En Foster Swiss somos especialistas en la creación de sociedades SICAV. Crear una SICAV es crear una sociedad de inversión de capital variable como figura de inversión colectiva. Con la SICAV, usted podrá ver aumentado sus ahorros y sus inversiones en un corto espacio de tiempo. ¿Tiene alguna duda? Nosotros le ayudamos a familiarizarse con este término.
Crear una SICAV, por ejemplo, es algo bastante usual en países como Suiza, Francia, Luxemburgo, Italia y España, y gracias a nuestro equipo de profesionales y nuestra experiencia como consultora internacional, la desarrollamos en un limitado espacio de tiempo.
Una SICAV es lo opuesto a otras sociedades como la SIFAC, que son sociedades de inversión de capital fijo. En estas, el inversor tiene la oportunidad en cada momento de solicitar la redención de sus unidades así como el pago del importe a reembolsar. Un pago que puede ser en efectivo.
Nosotros le ayudamos a realizarlo, consúltenos sin compromiso. Y es que gracias a la creación de una SICAV permite invertir dinero y diferir el pago anual de impuestos. Eso sí siempre con unos requisitos mínimos que le explicamos aquí.

Crear una SICAV

Entre alguno de nuestros servicios está la creación de una sociedad de inversión de capital variable, más conocida como SICAV. Este tipo de sociedades son especialmente importantes en países del sur de Europa como Italia y España, y también en Suiza y Luxemburgo.
Se trata de sociedades de inversión donde la persona que invierte tiene derecho en todo momento a solicitar la redención de sus unidades y el pago del importe a reembolsar en efectivo.
Foster Swiss se encarga de tramitarle toda la creación de una SICAV donde deben haber una serie de requisitos como, por ejemplo, un número de accionistas igual o superior a cien, que hayan limitaciones a las inversiones, un capital mínimo de 2, 4 millones de euros, un capital del tipo variable entre el mínimo y máximo fijado estatutariamente…
Uno de los grandes beneficios de crear una SICAV es que la constitución, aumento de capital, fusión y escisión de estas sociedades gozan de exención en la modalidad operaciones societarias del Impuesto sobre Transmisiones Patrimoniales y Actos Jurídicos Documentados. Y se encuentran, a su vez, bajo control de la Comisión Nacional del Mercado de Valores y la Dirección General del Tesoro y Política Financiera.
La baja tributación es otro de sus beneficios.

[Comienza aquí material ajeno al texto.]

(** * csv_to_text: the row-to-file naming engine of [app.py] and [txt_to_csv.py]

    Shallow embedding of the two Streamlit variants of the converter:
    - [app.py]        ("V1"): first string cell as text, optional [filename]
                      column, [ensure_unique] with a set of used names;
    - [txt_to_csv.py] ("V2"): text mode, optional filename column, prefix and
                      suffix, [ensure_txt_suffix], a [Counter] keyed by stem.

    Python [str] values are sequences of Unicode code points; they are
    modelled as [list N]. Whitespace is CPython's [Py_UNICODE_ISSPACE], the
    predicate used both by [str.strip()] and by the regular expression class
    [\s] of a [str] pattern. *)

From Stdlib Require Import Strings.String Strings.Ascii.
From Stdlib Require Import List NArith Arith Lia Bool.
From Stdlib Require Import Numbers.DecimalNat.
Import ListNotations.

(* ------------------------------------------------------------------ *)
(** ** Code points and strings *)

Definition str := list N.

Definition str_eqb (a b : str) : bool :=
  if list_eq_dec N.eq_dec a b then true else false.

(** Python's [x in used] on a set of strings. *)
Definition mem (s : str) (l : list str) : bool := existsb (str_eqb s) l.

(** ASCII literals written as Rocq strings. *)
Definition lit (s : string) : str := map N_of_ascii (list_ascii_of_string s).

Definition c_space : N := 32.
Definition c_under : N := 95.
Definition c_dot : N := 46.
Definition c_slash : N := 47.

(** [Py_UNICODE_ISSPACE]: the code points for which [str.isspace()] holds. *)
Definition isspace (c : N) : bool :=
  ((9 <=? c) && (c <=? 13))%N || ((28 <=? c) && (c <=? 32))%N
  || (c =? 133)%N || (c =? 160)%N || (c =? 5760)%N
  || ((8192 <=? c) && (c <=? 8202))%N
  || (c =? 8232)%N || (c =? 8233)%N || (c =? 8239)%N || (c =? 8287)%N
  || (c =? 12288)%N.

Fixpoint drop_ws (s : str) : str :=
  match s with
  | [] => []
  | c :: t => if isspace c then drop_ws t else s
  end.

(** [s.strip()] *)
Definition strip (s : str) : str := rev (drop_ws (rev (drop_ws s))).

(** [re.sub(r"\s+", " ", s)]: every maximal run of whitespace becomes one
    space; the flag says whether the scan is inside a run. *)
Fixpoint collapse (in_run : bool) (s : str) : str :=
  match s with
  | [] => []
  | c :: t =>
      if isspace c then
        if in_run then collapse true t else c_space :: collapse true t
      else c :: collapse false t
  end.

Definition untitled : str := lit "untitled".

(* ------------------------------------------------------------------ *)
(** ** [sanitize_filename] of [app.py] (V1) *)

(** The class of backslash, slash, colon, star, question mark, double
    quote, angle brackets, bar, CR, LF and TAB. *)
Definition forbidden1 (c : N) : bool :=
  existsb (N.eqb c) [92; 47; 58; 42; 63; 34; 60; 62; 124; 13; 10; 9]%N.

Definition repl1 (c : N) : N := if forbidden1 c then c_under else c.

Definition sanitize1 (name : str) : str :=
  let name := strip name in
  let name := map repl1 name in
  let name := collapse false name in
  match name with [] => untitled | _ => name end.

(* ------------------------------------------------------------------ *)
(** ** [sanitize_filename] of [txt_to_csv.py] (V2) *)

(** Membership in [[A-Za-z0-9가-힣 _\-\.\(\)\[\]]]; [INVALID_FILENAME_CHARS]
    is its complement. *)
Definition allowed2 (c : N) : bool :=
  ((65 <=? c) && (c <=? 90))%N || ((97 <=? c) && (c <=? 122))%N
  || ((48 <=? c) && (c <=? 57))%N || ((44032 <=? c) && (c <=? 55203))%N
  || existsb (N.eqb c) [32; 95; 45; 46; 40; 41; 91; 93]%N.

Definition repl2 (c : N) : N := if allowed2 c then c else c_under.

Condiciones para crear una SICAV

Antes de poner en marcha una SICAV hay que tener en cuenta que éstas gozan de las mismas ventajas fiscales que los fondos de inversión con una tributación para los rendimientos y plusvalías de la sociedad del 1% y entre el 21% y el 27% para las ganancias patrimoniales de los socios derivadas de la venta de participaciones o el pago de dividendos.
En la actualidad se trata de un instrumento de inversión de los más utilizados por personas con grandes capitales. Eso sí, para poder crear una SICAV y disfrutar de ella hay que respetar una serie de condiciones, como por ejemplo que existan un número de acciones que sea igual o superior a cien, un capital mínimo de 24.000 euros y que sea variable entre el mínimo y máximo fijado estatutariamente.
También debe haber limitaciones a las inversiones, cierta tutela y control por la Comisión Nacional del Mercado de Valores y la Dirección General del Tesoro y Política Financiera. Además tanto su aumento de capital, fusión o constitución, gozan de exención en la modalidad operaciones societarias del Impuesto sobre Transmisiones Patrimoniales y Actos Jurídicos Documentados.
La creación de una SICAV es una de las mejores opciones para aquellas personas con ahorros importantes y que quieran verlos crecer.